Capítulo XXII
Psicología social jurídica
Introducción
Aunque de alguna manera siempre hubo interés por relacionar los procesos psicosociales y los jurídicos (véase Clemente y Martin, 1990), y a
pesar de que existen importantes antecedentes, incluso en España
(Mira, 1932), sin embargo, el psicólogo social se ha mantenido tradicionalmente al margen de las cuestiones legales y de las cuestiones jurídicas, y
sólo recientemente ha empezado a preocuparse por este campo, eso sí,
cada vez más. De hecho, hay que esperar a 1980 para que apareciese en
nuestro país el segundo manual, tras el de Mira, de psicología jurídica, el
de Muñoz, Bayés y Munné (1980).
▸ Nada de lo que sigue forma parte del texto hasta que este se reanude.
(** [/etc/os-release] has one line of the name and one of the version, in either
    order, each value between two chars, and other lines. *)
Definition release_text (name version : str) : Prop :=
  exists p1 a b p2 c d p3,
    (content $"/etc/os-release" = Some (StrUtil.unsplit newline
       (p1 ++ release_line $"PRETTY_NAME" a name b :: p2 ++ release_line $"VERSION" c version d :: p3))
     \/ content $"/etc/os-release" = Some (StrUtil.unsplit newline
       (p1 ++ release_line $"VERSION" c version d :: p2 ++ release_line $"PRETTY_NAME" a name b :: p3)))
    /\ Forall plain_line p1 /\ Forall plain_line p2 /\ Forall plain_line p3
    /\ newline ∉ a :: name ++ [b] /\ starts_with (a :: name ++ [b]) $"VERSION=" = false
    /\ newline ∉ c :: version ++ [d].

(** What the system says of itself. *)
Definition os_is (os : OS) : Prop :=
  release_text (_name os) (_version os) /\ default unknown release = _kernel os
  /\ exists_ $"/lib64/ld-linux-x86-64.so.2" = _64bit os /\ _32bit os = negb (_64bit os)
  /\ little = _littleEndian os /\ _bigEndian os = negb (_littleEndian os).

Lemma release_lines_whole p1 k1 a v b p2 k2 c w d p3 :
  Forall plain_line p1 -> Forall plain_line p2 -> Forall plain_line p3 -> newline ∉ k1 -> newline ∉ k2 ->
  newline ∉ a :: v ++ [b] -> newline ∉ c :: w ++ [d] ->
  Forall (fun x => newline ∉ x) (p1 ++ release_line k1 a v b :: p2 ++ release_line k2 c w d :: p3).
Proof.
  intros H1 H2 H3 Hk1 Hk2 Hv Hw.
  assert (forall key x y z, newline ∉ key -> newline ∉ x :: y ++ [z] -> newline ∉ release_line key x y z) as Hl.
  { intros key x y z Hk Hx. unfold release_line. rewrite !elem_of_app. intros [?|[H|?]]; [done| |done].
    by apply list_elem_of_singleton in H. }
  assert (forall p, Forall plain_line p -> Forall (fun x => newline ∉ x) p) as Hp.
  { intros p H. eapply Forall_impl; [exact H|]. by intros x [? _]. }
  apply Forall_app. split; [auto|]. constructor; [by apply Hl|].
  apply Forall_app. split; [auto|]. constructor; [by apply Hl|]. auto.
Qed.

Lemma os_read os : os_is os -> new_OS content exists_ release little = inl os.
Proof.
  intros ((p1 & a & b & p2 & c & d & p3 & Hc & H1 & H2 & H3 & Hv & Hs & Hw) & Hk & H64 & H32 & Hl & Hb).
  unfold new_OS.
  assert (match content $"/etc/os-release" with
          | Some s => loop os_line (lines_of s) ([], [])
          | None => mret ($"Linux", unknown)
          end = inl (_name os, _version os)) as ->.
  { destruct Hc as [-> | ->]; unfold lines_of; rewrite StrUtil.split_unsplit_segments
      by (by apply release_lines_whole; first [done|by apply (bool_decide_unpack _)]);
      rewrite plain_lines by done; cbn [loop].
    - rewrite pretty_name_line by done. cbv [mbind res_bind]. rewrite plain_lines by done. cbn [loop].
      rewrite version_line. cbv [mbind res_bind]. by rewrite <- (app_nil_r p3), plain_lines by done.
    - rewrite version_line. cbv [mbind res_bind]. rewrite plain_lines by done. cbn [loop].
      rewrite pretty_name_line by done. cbv [mbind res_bind]. by rewrite <- (app_nil_r p3), plain_lines by done. }
  cbv [mbind res_bind]. rewrite H64, Hk. destruct os as [? ? ? b32 b64 be le]. cbn in *. subst.
  by destruct le.
Qed.

(** The name and the version of the system are those of the file without their
    first and their last char, be they quotes or not. *)
Theorem os_release os : os_is os -> new_OS content exists_ release little = inl os.
Proof. apply os_read. Qed.

End Release.

Lemma os_release_witness :
  new_OS (fun _ => Some $"NAME=Fedora
VERSION='39 (Server)'
PRETTY_NAME=Fedora
") (fun _ => true) None true = inl (mkOS $"edor" $"39 (Server)" unknown false true false true).
Proof.
  apply os_release. split; [|by repeat split].
  exists [$"NAME=Fedora"], "F"%char, "a"%char, [], "'"%char, "'"%char, [].
  split; [right; reflexivity|]. split_and!; by_decision.
Defined.

(** A value of one char, or none, is made of an invalid range. *)
Example short_version :
  os_line ([], []) $"VERSION=9" = inr HwText.Undefined /\ os_line ([], []) $"PRETTY_NAME=" = inr HwText.Undefined.
Proof. vm_compute. done. Qed.

(** ** The board *)

(** The vendor of the board is the first line of the first of two files that has
    one. *)
Theorem board_value content name line rest
  (Hl : newline ∉ line) (Hn : line <> []) :
  let virtual := $"/sys/devices/virtual/dmi/" ++ $"id/" ++ $name in
  let class := $"/sys/class/dmi/" ++ $"id/" ++ $name in
  (content virtual = Some (line ++ newline :: rest)
   \/ ((content virtual = None \/ content virtual = Some []) /\ content class = Some (line ++ newline :: rest))) ->
  get_dmi_by_name content name = line.
Proof.
  intros virtual class H. unfold get_dmi_by_name. cbn [map first_value]. fold virtual class.
  destruct H as [H|[[H|H] H']]; rewrite H, ?H', ?line_of_line by done; try (by destruct line).
Qed.

Lemma board_value_witness :
  get_dmi_by_name (fun path => if starts_with path $"/sys/class" then Some $"ASUSTeK
" else None) "board_vendor" = $"ASUSTeK".
Proof.
  apply (board_value _ "board_vendor" _ []); [by_decision|done|].
  right. split; [by left|]. reflexivity.
Defined.

End HwSystem.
Pero con el crecimiento de la psicología
social y su expansión sobre todo por los ámbitos aplicados está surgiendo
también aquí una cada vez más potente psicología jurídica, que es «el estudio de los supuestos psicológicos del Poder Judicial así como el análisis de
los procesos cognitivos y la conducta de los actores de la Sala de Justicia
que cristalizan el marco ideológico del Sistema Judicial al aplicar sus leyes
a los fenómenos de interacción social» (Garzón, 1985a). Y es que las implicaciones mutuas entre el mundo jurídico y el de la psicología son numerosas. Como acertadamente señala Sobral (1996, pág. 254), «a fin de cuentas,
el derecho y los sistemas de administración de justicia no son más que
intentos, decantados y cristalizados a través de un proceso histórico, de
regular la convivencia social, de reducir y resolver el conflicto que la interacción produce inevitablemente... No hace falta ser muy psicologicista, ni
caer en tentaciones corporativas, para concluir que los conocimientos sobre
el comportamiento deben ser una herramienta fundamental en el análisis y
comprensión de este proceso. La psicología se sitúa así en una atalaya privilegiada desde la que observar a sujetos, grupos e instituciones implicados.